Wenn die Nase schon beim Aufstehen läuft, bei der Arbeit die Augen jucken und auf dem Heimweg die Luft knapp wird - dann ist vermutlich Heuschnupfenzeit. Rund 16 Prozent der Menschen in Deutschland leiden laut dem deutschen Allergie- und Asthmabund e.V. an der Pollen-Allergie. Und das fast das ganze Jahr über.
Deshalb dauert die Pollenflugsaison so lange
Mittlerweile reicht die Pollenflugsaison von Dezember bis Oktober. Einzig im November haben Betroffene eine Atempause. „Wir haben durch den Klimawandel immer weniger extreme Jahreszeiten und vor allem oft sehr warme Winter“, erklärt Sonja Lämmel vom Deutschen Allergie- und Asthmabund (DAAB). Und das hat auch Einfluss auf den Pollenflugkalender. Tendenz: Los geht es immer früher, gleichzeitig dauert die Pollenflugsaison länger.
Was ist Heuschnupfen überhaupt?
Heuschnupfen (oder Allergische Rhinitis, Pollinose) ist eine der bekanntesten allergischen Erscheinungen. Dabei reagiert der Körper allergisch auf die verschiedenen Pollenarten, die durch die Luft fliegen. Betroffen davon sind vor allem die oberen Atemwege – also Mund, Nase, Nasennebenhöhlen und Rachen.
Was sind die Gründe für die Pollenallergie?
Die Gründe für Pollenallergien sind immer noch nicht geklärt. Es gibt verschiedene Spekulationen:
Zu hohe Hygienestandards
Ein Ansatz sind die Hygienestandards, welche unser Immunsystem unterfordern, so dass dieses auf harmlose Pollen anspringt. „Dafür spricht, dass in Industrieländern mehr Menschen an Allergien leiden, als in Entwicklungsländern. Und dass Kinder, die mit Tieren aufwachsen, weniger Allergien und Asthma entwickeln“, erklärt Juliane Rieker-Schwienbacher, Oberärztin am Klinikum Stuttgart.

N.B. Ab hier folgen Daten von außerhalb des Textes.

Lemma align_bounds x eb : eb mod 4 = 0 -> x <= eb -> x <= (x + 3) / 4 * 4 <= eb.
Proof.
  intros He Hx. apply Z.div_exact in He; [|lia].
  pose proof (Z.div_mod (x + 3) 4 ltac:(lia)). pose proof (Z.mod_pos_bound (x + 3) 4 ltac:(lia)).
  lia.
Qed.

Section block.
Context (room : Z) (buf : list Z) (Hfit : block_fits room buf).
Context (Heb : mtd_erasesize m mod 4 = 0) (Hbound : 0 < mtd_erasesize m <= 2 ^ 31).

Lemma dirent_valid_eq o (s : chip) :
  0 <= o < mtd_erasesize m -> o mod 4 = 0 ->
  jffs2_dirent_valid crc32 buf o s = Ret (dirent_at buf o) s.
Proof using Hfit Heb.
  intros Ho Ho4. pose proof (bf_length _ _ Hfit) as Hl. pose proof (bf_head _ _ Hfit o Ho Ho4) as Hh.
  assert (o + 4 <= mtd_erasesize m).
  { apply Z.div_exact in Ho4, Heb; [|lia..]. lia. }
  unfold jffs2_dirent_valid, bind, dirent_at, dirent_head in *.
  rewrite !cpu_load_in by lia. destruct (_ =? JFFS2_MAGIC_BITMASK); cbn [negb andb] in *; [|done].
  rewrite !cpu_load_in by lia. destruct (_ =? JFFS2_NODETYPE_DIRENT); cbn [negb andb] in *; [|done].
  specialize (Hh eq_refl). rewrite !cpu_load_in by lia. destruct (_ =? 0); cbn [negb andb]; [done|].
  by rewrite !cpu_load_in by lia.
Qed.
(** The tail of the two parsers. *)
Lemma wp_active_image np granted cfe_part n bf1 bf2 c :
  cferam_name_len (cferam_name np) <= room -> mtd_size m = 2 * (Z.of_nat n * mtd_erasesize m) ->
  wp (let '((active_off, active_size), inactive) := choose_image m bf1 bf2 in
      let* r := parse_bcm_wfi crc32 m np granted active_off active_size cfe_part in
      finish_split m true inactive r) (fun r _ => split_result np granted cfe_part n bf1 bf2 r) c.
Proof using Hfit mtd_image0.
  intros Hname Hsize. pose proof (mi_eb (m := m)) as Heb. pose proof (mi_bound (m := m)).
  pose proof (mtd_image_laws m data _). set (half := Z.of_nat n * mtd_erasesize m) in *.
  assert (0 <= half) by (subst half; nia).
  destruct (half_sizes n Hsize) as (E2 & E1 & Es).
  unfold choose_image, split_result. fold half. rewrite E1, E2, Es.
  set (ch := if bf2 <=? bf1 then _ else _).
  set (sp := if bf2 <=? bf1 then _ else _).
  assert (exists active inactive, ch = ((active, half), inactive) /\ sp = (active, inactive) /\
    boundary (mtd_erasesize m) active /\ 0 <= active /\ active + half <= mtd_size m)
    as (active & inactive & -> & -> & Hab & Ha & Has).
  { subst ch sp. rewrite !u64_small by lia. destruct (bf2 <=? bf1); eexists _, _; split_and!; try (done || lia).
    apply Z.mod_mul. lia. }
  apply wp_bind. destruct Hfit as (Heb4 & Hroom & _).
  pose proof (wp_parse_bcm_wfi crc32 m room ltac:(lia) Heb4 reads_fit np granted active half cfe_part c
    Hroom Hname Hab Ha ltac:(lia) Has) as Hw.
  assert (granted = true -> bootable np cfe_part active n ->
    wp (parse_bcm_wfi crc32 m np granted active half cfe_part) (fun r _ => 0 < r.1) c) as Hs.
  { intros ->. by apply parse_bcm_wfi_succeeds. }
  unfold wp in *. destruct (parse_bcm_wfi _ _ _ _ _ _ _ c) as [[rc pp] s| |]; [|done..].
  unfold finish_split. destruct Hw as [[Hrc Hpp]|(parts & Hr & Hl)]; cbn in *.
  - destruct (Z.ltb_spec 0 rc); [lia|]. cbn. right. rewrite E1, E2, Es, !u64_small by lia.
    split_and!; [done|done|]. intros [Hg Hb]. specialize (Hs Hg Hb). lia.
  - injection Hr as -> ->. pose proof (wfi_layout_length _ _ _ _ _ Hl).
    destruct (Z.ltb_spec 0 (Z.of_nat (length parts))); [|destruct cfe_part; lia]. cbn. left.
    exists parts. split; [done|]. by rewrite Nat2Z.id, firstn_all.
Qed.
End fit.

(** C32: [mtdsplit_parse_bcm_wfi_split] on a flash with two images of [n] blocks each
    compares the numbers in the names of their boot loaders and divides the image with
    the higher one, the first one if they are equal: boot loader, firmware, kernel and
    UBI at blocks of that image, the firmware up to its end; the other image is one
    more partition.  Reads succeed; this fails only if the image is not bootable or its
    partition array cannot be allocated, and then the code is negative though the array has both images. *)
Theorem wfi_split_newest np granted n c :
  blocks_fit -> cferam_name_len (cferam_name np) <= room ->
  mtd_size m = 2 * (Z.of_nat n * mtd_erasesize m) ->
  wp (mtdsplit_parse_bcm_wfi_split crc32 m np (mk_wfi_mem true true true granted true))
    (fun r _ => split_result np granted true n (wfi_flag n 0)
                  (wfi_flag n (Z.of_nat n * mtd_erasesize m)) r) c.
Proof using mtd_image0.
  intros Hfit Hname Hsize. pose proof (mi_eb (m := m)) as Heb. pose proof (mi_bound (m := m)).
  assert (0 <= Z.of_nat n * mtd_erasesize m) by nia.
  destruct (half_sizes n Hsize) as (E2 & E1 & Es).
  unfold mtdsplit_parse_bcm_wfi_split. cbn [mem_buf mem_name1 mem_name2 mem_parse mem_parts negb].
  rewrite E1, E2, Es. unfold wfi_flag.
  assert (Z.of_nat (length CFERAM_NAME) <= room) by (etrans; [|apply Hfit]; done).
  assert (forall off, boundary (mtd_erasesize m) off -> 0 <= off ->
    off + Z.of_nat n * mtd_erasesize m <= mtd_size m -> forall s,
    jffs2_find_file crc32 m CFERAM_NAME off (Z.of_nat n * mtd_erasesize m) (Some true) s =
      Ret (find_spec crc32 m data CFERAM_NAME off n (Some true)) s) as Hfind.
  { intros. destruct Hfit as (? & ? & ?). eapply find_file_image; eauto. lia. }
  pose proof (fun off => find_spec_name Hfit CFERAM_NAME off n) as Hlen.
  assert (boundary (mtd_erasesize m) (Z.of_nat n * mtd_erasesize m)) by (apply Z.mod_mul; lia).
  apply wp_bind. eapply wp_intro; [apply Hfind; (lia || done)|]. specialize (Hlen 0) as Hlen1.
  destruct (find_spec crc32 m data CFERAM_NAME 0 n (Some true)) as [[rc1 o1] [s1 l1]].
  apply wp_bind. eapply wp_intro; [apply Hfind; (lia || done)|]. specialize (Hlen (Z.of_nat n * mtd_erasesize m)).
  destruct (find_spec crc32 m data CFERAM_NAME (Z.of_nat n * mtd_erasesize m) n (Some true))
    as [[rc2 o2] [s2 l2]]. cbn [fst snd] in *.
  apply wp_bind. eapply wp_intro; [apply (bootflag_eq (s1, l1)); intros; apply Hlen1; (lia || done)|].
  apply wp_bind. eapply wp_intro; [apply (bootflag_eq (s2, l2)); intros; apply Hlen; (lia || done)|].
  by apply wp_active_image.
Qed.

Durch Klimawandel steigt Blütenstaubmenge
Die Leiterin der Allergieabteilung hält es für sehr wahrscheinlich, dass der Klimawandel die Lage noch verschlimmert. Laut eines internationalen Forscherteams steige die Blütenstaubmenge deutlich: In warmen Städten um drei Prozent und auf dem kühlen Land um ein Prozent. Die Pflanzen produzieren mehr Pollen, wenn die CO2-Konzentration in der Luft steigt. Und bei milden Temperaturen beginnen die Pflanzen auch vorzeitig zu blühen, wodurch die Pollensaison wiederum früher beginnt.
Feinstaub verstärkt Reaktion
Auch interessant: Je mehr Feinstaub und Stickoxid sich auf den Pollen befinden, desto stärker fällt die entzündliche Reaktion aus. Diese kann wiederum zur Entstehung einer Allergie führen.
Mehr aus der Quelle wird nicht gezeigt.